Exercise objective
Go through the data below and return each line containing the word "VideoServices".

┌────────

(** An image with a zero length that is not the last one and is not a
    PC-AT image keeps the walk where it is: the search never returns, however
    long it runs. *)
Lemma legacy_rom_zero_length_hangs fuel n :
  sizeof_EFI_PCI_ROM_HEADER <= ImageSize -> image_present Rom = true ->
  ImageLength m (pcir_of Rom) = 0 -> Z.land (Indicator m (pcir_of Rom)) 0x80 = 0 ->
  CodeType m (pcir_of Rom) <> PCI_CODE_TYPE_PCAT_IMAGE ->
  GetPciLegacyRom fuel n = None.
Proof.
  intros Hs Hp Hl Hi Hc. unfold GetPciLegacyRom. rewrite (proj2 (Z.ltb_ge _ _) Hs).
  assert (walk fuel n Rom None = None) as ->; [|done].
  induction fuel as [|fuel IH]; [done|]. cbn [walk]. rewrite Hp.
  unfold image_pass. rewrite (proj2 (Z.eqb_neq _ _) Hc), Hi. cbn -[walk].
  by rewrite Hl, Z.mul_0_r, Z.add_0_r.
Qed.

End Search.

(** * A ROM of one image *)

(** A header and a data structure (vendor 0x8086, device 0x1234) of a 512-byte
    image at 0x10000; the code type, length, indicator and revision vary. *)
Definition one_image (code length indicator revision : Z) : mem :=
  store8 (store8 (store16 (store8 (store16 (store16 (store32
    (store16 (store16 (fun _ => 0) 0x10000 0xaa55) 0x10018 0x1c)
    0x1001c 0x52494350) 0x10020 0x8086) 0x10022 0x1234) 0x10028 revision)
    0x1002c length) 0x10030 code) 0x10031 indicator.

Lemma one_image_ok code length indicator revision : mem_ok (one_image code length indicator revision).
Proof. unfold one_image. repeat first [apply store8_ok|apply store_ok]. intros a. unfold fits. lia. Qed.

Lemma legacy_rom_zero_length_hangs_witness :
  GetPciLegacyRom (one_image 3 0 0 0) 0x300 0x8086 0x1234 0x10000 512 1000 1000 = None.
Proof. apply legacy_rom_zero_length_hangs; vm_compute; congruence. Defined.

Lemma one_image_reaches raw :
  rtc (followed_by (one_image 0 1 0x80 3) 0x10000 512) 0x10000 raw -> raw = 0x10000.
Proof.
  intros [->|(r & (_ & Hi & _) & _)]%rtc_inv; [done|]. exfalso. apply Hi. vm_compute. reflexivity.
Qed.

└────────
┌────────

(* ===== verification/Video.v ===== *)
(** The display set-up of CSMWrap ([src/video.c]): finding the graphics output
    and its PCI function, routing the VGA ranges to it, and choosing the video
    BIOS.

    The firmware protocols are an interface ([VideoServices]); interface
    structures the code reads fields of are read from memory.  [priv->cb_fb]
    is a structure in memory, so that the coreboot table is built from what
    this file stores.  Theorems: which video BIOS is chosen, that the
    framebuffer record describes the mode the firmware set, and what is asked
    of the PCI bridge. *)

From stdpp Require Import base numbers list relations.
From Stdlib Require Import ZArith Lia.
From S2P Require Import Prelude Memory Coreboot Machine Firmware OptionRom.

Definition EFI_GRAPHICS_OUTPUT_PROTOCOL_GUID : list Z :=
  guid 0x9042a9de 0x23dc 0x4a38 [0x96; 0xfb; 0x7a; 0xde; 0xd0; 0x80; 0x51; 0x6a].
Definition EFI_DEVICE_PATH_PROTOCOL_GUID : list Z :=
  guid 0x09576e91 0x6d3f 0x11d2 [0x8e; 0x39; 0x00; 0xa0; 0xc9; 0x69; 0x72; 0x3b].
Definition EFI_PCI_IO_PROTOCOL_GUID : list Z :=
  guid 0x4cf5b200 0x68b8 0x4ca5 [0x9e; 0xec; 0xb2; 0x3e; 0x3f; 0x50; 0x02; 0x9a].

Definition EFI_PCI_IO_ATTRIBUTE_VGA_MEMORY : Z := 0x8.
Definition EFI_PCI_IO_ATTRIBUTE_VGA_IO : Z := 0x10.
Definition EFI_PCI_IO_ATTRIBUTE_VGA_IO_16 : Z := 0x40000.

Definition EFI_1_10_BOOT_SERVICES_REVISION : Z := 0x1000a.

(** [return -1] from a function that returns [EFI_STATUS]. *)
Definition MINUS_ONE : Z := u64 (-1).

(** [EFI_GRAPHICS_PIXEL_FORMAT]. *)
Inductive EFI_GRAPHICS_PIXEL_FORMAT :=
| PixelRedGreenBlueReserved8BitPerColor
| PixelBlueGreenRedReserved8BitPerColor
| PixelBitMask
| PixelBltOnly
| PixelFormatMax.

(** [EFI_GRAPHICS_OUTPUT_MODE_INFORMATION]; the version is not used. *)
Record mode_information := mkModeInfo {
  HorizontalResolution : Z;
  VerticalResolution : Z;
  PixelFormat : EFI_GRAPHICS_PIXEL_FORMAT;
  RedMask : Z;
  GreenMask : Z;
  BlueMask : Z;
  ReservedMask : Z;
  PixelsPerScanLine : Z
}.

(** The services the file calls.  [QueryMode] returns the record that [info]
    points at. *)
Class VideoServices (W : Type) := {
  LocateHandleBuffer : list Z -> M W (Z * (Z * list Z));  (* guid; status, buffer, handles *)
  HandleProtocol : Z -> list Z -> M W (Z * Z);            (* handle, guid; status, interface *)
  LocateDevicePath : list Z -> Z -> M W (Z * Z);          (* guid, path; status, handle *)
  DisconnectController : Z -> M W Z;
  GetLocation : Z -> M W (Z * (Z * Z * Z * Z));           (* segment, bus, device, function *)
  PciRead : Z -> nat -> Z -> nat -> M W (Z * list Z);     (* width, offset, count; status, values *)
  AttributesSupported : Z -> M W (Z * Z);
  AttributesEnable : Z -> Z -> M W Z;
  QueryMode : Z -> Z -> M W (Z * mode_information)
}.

└────────
┌────────

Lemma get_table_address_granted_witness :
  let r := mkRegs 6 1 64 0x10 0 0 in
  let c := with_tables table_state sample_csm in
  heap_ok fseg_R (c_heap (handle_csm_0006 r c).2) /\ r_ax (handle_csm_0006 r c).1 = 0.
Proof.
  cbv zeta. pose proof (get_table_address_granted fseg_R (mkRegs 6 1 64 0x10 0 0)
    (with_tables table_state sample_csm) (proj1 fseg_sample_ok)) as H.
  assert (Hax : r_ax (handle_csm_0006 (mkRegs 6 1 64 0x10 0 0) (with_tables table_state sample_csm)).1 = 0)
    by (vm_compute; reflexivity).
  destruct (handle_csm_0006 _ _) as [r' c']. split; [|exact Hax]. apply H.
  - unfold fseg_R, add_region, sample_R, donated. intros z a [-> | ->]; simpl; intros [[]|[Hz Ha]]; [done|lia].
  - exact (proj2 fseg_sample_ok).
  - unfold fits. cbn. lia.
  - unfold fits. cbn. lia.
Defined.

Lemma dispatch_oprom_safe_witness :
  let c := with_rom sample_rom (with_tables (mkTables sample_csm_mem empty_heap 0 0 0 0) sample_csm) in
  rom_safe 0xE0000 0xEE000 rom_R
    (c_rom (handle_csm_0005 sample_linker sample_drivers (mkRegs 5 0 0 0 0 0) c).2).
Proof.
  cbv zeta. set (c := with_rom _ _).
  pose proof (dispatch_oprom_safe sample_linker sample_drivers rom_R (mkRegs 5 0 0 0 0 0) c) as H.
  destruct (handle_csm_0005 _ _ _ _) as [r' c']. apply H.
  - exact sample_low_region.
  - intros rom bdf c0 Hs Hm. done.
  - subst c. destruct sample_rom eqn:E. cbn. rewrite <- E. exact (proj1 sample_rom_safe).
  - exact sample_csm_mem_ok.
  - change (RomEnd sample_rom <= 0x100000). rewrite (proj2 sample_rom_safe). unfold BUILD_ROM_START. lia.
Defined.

└────────

Task output
    The firmware protocols are an interface ([VideoServices]); interface
Class VideoServices (W : Type) := {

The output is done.